But in the Mid Reach, the 7.6 miles of beach between the southern border of Patrick Space Force Base and Flug Avenue in Indialantic, sand is hauled to the beach by truck in smaller doses, to minimize any burial of near-shore coquina rock reefs that the federal government deems “essential fish habitat” and that are substrate habitat for the protected marine worm.

And the county’s southernmost beaches lack the population and public access to qualify for large-scale renourishment, so the county floated the idea of creating a special tax district to have homeowners to pay for the new sand, though it decided to use tourism tax dollars for some dune repair work following Hurricane Dorian in 2019.

Dune wildlife rebounds

Due mostly to overharvesting for meat and eggs but also in part to dune erosion, the green sea turtle was so far gone here and elsewhere, biologists feared they’d never bounce back.

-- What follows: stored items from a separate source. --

(* ===== verification/_CoqProject ===== *)
-Q . S2P
Prelude.v
Schema.v
Store.v
Binary64.v
Status.v
Router.v
Layout.v
Views.v
Lifecycle.v
Aggregator.v
App.v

The eroded, lower dunes also allowed lights from homes and businesses to shine down on the sand, disorienting nesting and hatchling turtles, causing them to abandon nesting or the hatchlings to wonder into beach roads instead of toward the moonlit ocean.

But after beach renourishments and ordinances that restricted lighting on the beach, green sea turtle populations rebounded. Other turtle species thrived, too.

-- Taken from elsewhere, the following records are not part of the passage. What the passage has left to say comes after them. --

(* ===== verification/Schema.v ===== *)
(** * Schema: the four tables of [src/drizzle/schema.ts]

    One Module per table: the row as a Record with the columns of the
    table (same names, same nullability), the insert Record (the
    [$inferInsert] type: columns with a default are optional), the
    defaults of the table, and the column checks MySQL applies to a
    write in strict mode.  Timestamps are milliseconds since the epoch;
    a [timestamp] column stores whole seconds. *)

From S2P Require Import Prelude.
From Stdlib Require Import Ascii.

(** ** Column types *)

(** A [varchar(n)] column rejects a longer string. *)
Definition fits_varchar (n : nat) (s : string) : bool := String.length s <=? n.

(** A [text] column holds at most 65535 bytes; the model's strings are
    ASCII, one byte per character. *)
Definition fits_text (s : string) : bool := (Z.of_nat (String.length s) <=? 65535)%Z.

(** A [timestamp] column holds 1970-01-01 00:00:01 to 2038-01-19
    03:14:07 UTC, that is whole seconds in [1, 2^31 - 1]. *)
Definition TIMESTAMP_MAX_S : Z := 2147483647%Z.

(** A JavaScript [Date] written to a [timestamp] column is rounded to
    the nearest second (MySQL rounds fractional seconds, half up). *)
Definition ts_round (ms : Z) : Z := ((ms + 500) / 1000 * 1000)%Z.

(** MySQL's [now()], the value of [defaultNow()]: the current second. *)
Definition ts_now (ms : Z) : Z := (ms / 1000 * 1000)%Z.

Definition in_timestamp (ms : Z) : bool :=
  (1 <=? ms / 1000)%Z && (ms / 1000 <=? TIMESTAMP_MAX_S)%Z.

Definition opt_ok {A} (p : A -> bool) (o : option A) : bool :=
  match o with Some a => p a | None => true end.

(** ** Strings written to a [decimal(5,2)] column *)

(** MySQL reads a string as a number: optional spaces, an optional sign,
    digits with an optional fraction, an optional exponent, optional
    spaces.  Anything else, or no digit at all, is an incorrect decimal
    value, which strict mode rejects.  The number is [m * 10 ^ k]. *)
Definition is_digit (c : Ascii.ascii) : bool :=
  (48 <=? Ascii.nat_of_ascii c) && (Ascii.nat_of_ascii c <=? 57).

Fixpoint take_digits (l : list Ascii.ascii) : list Ascii.ascii * list Ascii.ascii :=
  match l with
  | c :: r => if is_digit c then let '(d, rest) := take_digits r in (c :: d, rest) else ([], l)
  | [] => ([], [])
  end.

Definition digits_value (ds : list Ascii.ascii) : Z :=
  fold_left (fun acc c => acc * 10 + Z.of_nat (Ascii.nat_of_ascii c - 48))%Z ds 0%Z.

Fixpoint skip_spaces (l : list Ascii.ascii) : list Ascii.ascii :=
  match l with
  | " "%char :: r => skip_spaces r
  | _ => l
  end.

Definition take_sign (l : list Ascii.ascii) : Z * list Ascii.ascii :=
  match l with
  | "-"%char :: r => (-1, r)%Z
  | "+"%char :: r => (1, r)%Z
  | _ => (1%Z, l)
  end.

Definition parse_decimal (s : string) : option (Z * Z) :=
  let '(sg, l1) := take_sign (skip_spaces (String.list_ascii_of_string s)) in
  let '(ip, l2) := take_digits l1 in
  let '(fp, l3) := match l2 with "."%char :: r => take_digits r | _ => ([], l2) end in
  if (length ip + length fp =? 0)%nat then None else
  let ex := match l3 with
            | c :: r => if Ascii.eqb c "e" || Ascii.eqb c "E" then
                          let '(esg, r1) := take_sign r in
                          let '(ed, r2) := take_digits r1 in
                          if (length ed =? 0)%nat then None else Some (esg * digits_value ed, r2)%Z
                        else Some (0%Z, l3)
            | [] => Some (0%Z, [])
            end in
  match ex with
  | Some (e, rest) =>
      if bool_decide (skip_spaces rest = []) then
        Some (sg * digits_value (ip ++ fp), e - Z.of_nat (length fp))%Z
      else None
  | None => None
  end.

(** [m * 10 ^ k] in hundredths, rounded half away from zero. *)
Definition to_hundredths (m k : Z) : Z :=
  if (0 <=? k + 2)%Z then (m * 10 ^ (k + 2))%Z
  else (Z.sgn m * ((2 * Z.abs m + 10 ^ (- (k + 2))) / (2 * 10 ^ (- (k + 2)))))%Z.

(** The value a [decimal(5,2)] column stores for a string, or the error
    strict mode raises. *)
Definition decimal_5_2 (s : string) : Result Z :=
  match parse_decimal s with
  | None => Throw "Incorrect decimal value"
  | Some (m, k) =>
      if (m =? 0)%Z then Ok 0%Z
      else if (4 <=? k)%Z then Throw "Out of range value"
      else let h := to_hundredths m k in
           if (Z.abs h <=? 99999)%Z then Ok h else Throw "Out of range value"
  end.

(** ** monitoring_targets *)
Module MonitoringTarget.
Record t := mk {
  id : Z;
  name : string;
  url : string;
  description : option string;
  method : string;
  checkInterval : Z;
  timeout : Z;
  expectedStatusCode : Z;
  isActive : Z;
  createdAt : Z;
  updatedAt : Z
}.

(** [InsertMonitoringTarget] as [createTarget] receives it. *)
Record insert := mkInsert {
  ins_name : string;
  ins_url : string;
  ins_description : option string;
  ins_method : option string;
  ins_checkInterval : option Z;
  ins_timeout : option Z;
  ins_expectedStatusCode : option Z;
  ins_isActive : option Z
}.

(** [Partial<InsertMonitoringTarget>]: [None] is an absent key. *)
Record patch := mkPatch {
  p_name : option string;
  p_url : option string;
  p_description : option string;
  p_method : option string;
  p_checkInterval : option Z;
  p_timeout : option Z;
  p_expectedStatusCode : option Z;
  p_isActive : option Z
}.

(** The row an insert creates: the defaults of schema.ts lines 11-18. *)
Definition of_insert (newId now : Z) (i : insert) : t := {|
  id := newId;
  name := ins_name i;
  url := ins_url i;
  description := ins_description i;
  method := default "GET" (ins_method i);
  checkInterval := default 300%Z (ins_checkInterval i);
  timeout := default 10%Z (ins_timeout i);
  expectedStatusCode := default 200%Z (ins_expectedStatusCode i);
  isActive := default 1%Z (ins_isActive i);
  createdAt := ts_now now;
  updatedAt := ts_now now
|}.

(** [SET] of the given columns; [updatedAt] is [ON UPDATE
    CURRENT_TIMESTAMP], which MySQL applies only when the row changes. *)
Definition apply_patch (p : patch) (r : t) : t := {|
  id := id r;
  name := default (name r) (p_name p);
  url := default (url r) (p_url p);
  description := match p_description p with Some d => Some d | None => description r end;
  method := default (method r) (p_method p);
  checkInterval := default (checkInterval r) (p_checkInterval p);
  timeout := default (timeout r) (p_timeout p);
  expectedStatusCode := default (expectedStatusCode r) (p_expectedStatusCode p);
  isActive := default (isActive r) (p_isActive p);
  createdAt := createdAt r;
  updatedAt := updatedAt r
|}.

Definition patch_empty (p : patch) : bool :=
  match p with
  | mkPatch None None None None None None None None => true
  | _ => false
  end.

(** The column checks of a write: varchar lengths and int range. *)
Definition valid (r : t) : bool :=
  fits_varchar 255 (name r) && fits_varchar 2048 (url r) && fits_varchar 10 (method r)
  && in_int32 (checkInterval r) && in_int32 (timeout r)
  && in_int32 (expectedStatusCode r) && in_int32 (isActive r)
  && opt_ok fits_text (description r).
End MonitoringTarget.

(** ** monitoring_checks *)
Module MonitoringCheck.
Record t := mk {
  id : Z;
  targetId : Z;
  statusCode : option Z;
  responseTime : option Z;
  isSuccess : Z;
  errorMessage : option string;
  checkedAt : Z
}.

(** [InsertMonitoringCheck] as [createCheck] receives it. *)
Record insert := mkInsert {
  ins_targetId : Z;
  ins_statusCode : option Z;
  ins_responseTime : option Z;
  ins_isSuccess : Z;
  ins_errorMessage : option string
}.

(** [checkedAt] takes its default, the database's [now()]. *)
Definition of_insert (newId now : Z) (i : insert) : t := {|
  id := newId;
  targetId := ins_targetId i;
  statusCode := ins_statusCode i;
  responseTime := ins_responseTime i;
  isSuccess := ins_isSuccess i;
  errorMessage := ins_errorMessage i;
  checkedAt := ts_now now
|}.

Definition valid (r : t) : bool :=
  in_int32 (targetId r) && opt_ok in_int32 (statusCode r)
  && opt_ok in_int32 (responseTime r) && in_int32 (isSuccess r)
  && opt_ok fits_text (errorMessage r).
End MonitoringCheck.

(** ** uptime_history *)
Module UptimeHistory.
(** [uptimePercentage] is a [decimal(5,2)]: it is kept as the integer
    number of hundredths, in [-99999, 99999]. *)
Record t := mk {
  id : Z;
  targetId : Z;
  period : string;
  timestamp : Z;
  totalChecks : Z;
  successfulChecks : Z;
  uptimePercentage : Z;
  averageResponseTime : option Z;
  createdAt : Z
}.

Record insert := mkInsert {
  ins_targetId : Z;
  ins_period : string;
  ins_timestamp : Z;
  ins_totalChecks : option Z;
  ins_successfulChecks : option Z;
  ins_uptimePercentage : option string;
  ins_averageResponseTime : option Z
}.

(** Defaults: counts 0, percentage "100.00"; [pct] is the percentage
    the column stores for the string given, if any. *)
Definition of_insert (newId now pct : Z) (i : insert) : t := {|
  id := newId;
  targetId := ins_targetId i;
  period := ins_period i;
  timestamp := ts_round (ins_timestamp i);
  totalChecks := default 0%Z (ins_totalChecks i);
  successfulChecks := default 0%Z (ins_successfulChecks i);
  uptimePercentage := pct;
  averageResponseTime := ins_averageResponseTime i;
  createdAt := ts_now now
|}.

Definition valid (r : t) : bool :=
  in_int32 (targetId r) && fits_varchar 20 (period r) && in_timestamp (timestamp r)
  && in_int32 (totalChecks r) && in_int32 (successfulChecks r)
  && (Z.abs (uptimePercentage r) <=? 99999)%Z && opt_ok in_int32 (averageResponseTime r).
End UptimeHistory.

(** ** incidents *)

(** [mysqlEnum("status", ["ongoing", "resolved"])]. *)
Inductive IncidentStatus := ongoing | resolved.

#[export] Instance IncidentStatus_eq_dec : EqDecision IncidentStatus.
Proof. solve_decision. Defined.

Module Incident.
Record t := mk {
  id : Z;
  targetId : Z;
  startTime : Z;
  endTime : option Z;
  status : IncidentStatus;
  reason : option string;
  createdAt : Z;
  updatedAt : Z
}.

Record insert := mkInsert {
  ins_targetId : Z;
  ins_startTime : Z;
  ins_reason : option string;
  ins_status : option IncidentStatus
}.

(** [Partial<InsertIncident>] as [updateIncident] receives it. *)
Record patch := mkPatch {
  p_status : option IncidentStatus;
  p_endTime : option Z
}.

(** Defaults: status "ongoing", no end time. *)
Definition of_insert (newId now : Z) (i : insert) : t := {|
  id := newId;
  targetId := ins_targetId i;
  startTime := ts_round (ins_startTime i);
  endTime := None;
  status := default ongoing (ins_status i);
  reason := ins_reason i;
  createdAt := ts_now now;
  updatedAt := ts_now now
|}.

Definition apply_patch (p : patch) (r : t) : t := {|
  id := id r;
  targetId := targetId r;
  startTime := startTime r;
  endTime := match p_endTime p with Some e => Some (ts_round e) | None => endTime r end;
  status := default (status r) (p_status p);
  reason := reason r;
  createdAt := createdAt r;
  updatedAt := updatedAt r
|}.

Definition valid (r : t) : bool :=
  in_int32 (targetId r) && in_timestamp (startTime r) && opt_ok in_timestamp (endTime r)
  && opt_ok fits_text (reason r).
End Incident.

(** Decidable equality of rows, used for [ON UPDATE CURRENT_TIMESTAMP]. *)
#[export] Instance MonitoringTarget_eq_dec : EqDecision MonitoringTarget.t.
Proof. solve_decision. Defined.
#[export] Instance Incident_eq_dec : EqDecision Incident.t.
Proof. solve_decision. Defined.


Example decimal_66_67 : decimal_5_2 "66.67" = Ok 6667%Z.
Proof. reflexivity. Qed.
Example decimal_round : decimal_5_2 " 66.666" = Ok 6667%Z.
Proof. reflexivity. Qed.
Example decimal_exp : decimal_5_2 "1e2" = Ok 10000%Z.
Proof. reflexivity. Qed.
Example decimal_bad : decimal_5_2 "abc" = Throw "Incorrect decimal value".
Proof. reflexivity. Qed.
Example decimal_range : decimal_5_2 "1000" = Throw "Out of range value".
Proof. reflexivity. Qed.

Research after hurricanes shows threatened and endangered beach mice can reoccupy restored dunes when primary dunes and coastal strand vegetation recover.

And even bobcats have been seen in recent years, living along dunes that once washed over. Now there’s plenty for them to hunt there, too.

“The dune grass and everything is great,” Scott said during her recent day surfing at Cocoa Beach, “so love seeing little baby bunnies and everything around.”

Contact Waymer at 321-242-3663 or jwaymer@floridatoday.com. Or find him on Twitter: @JWayEnviro.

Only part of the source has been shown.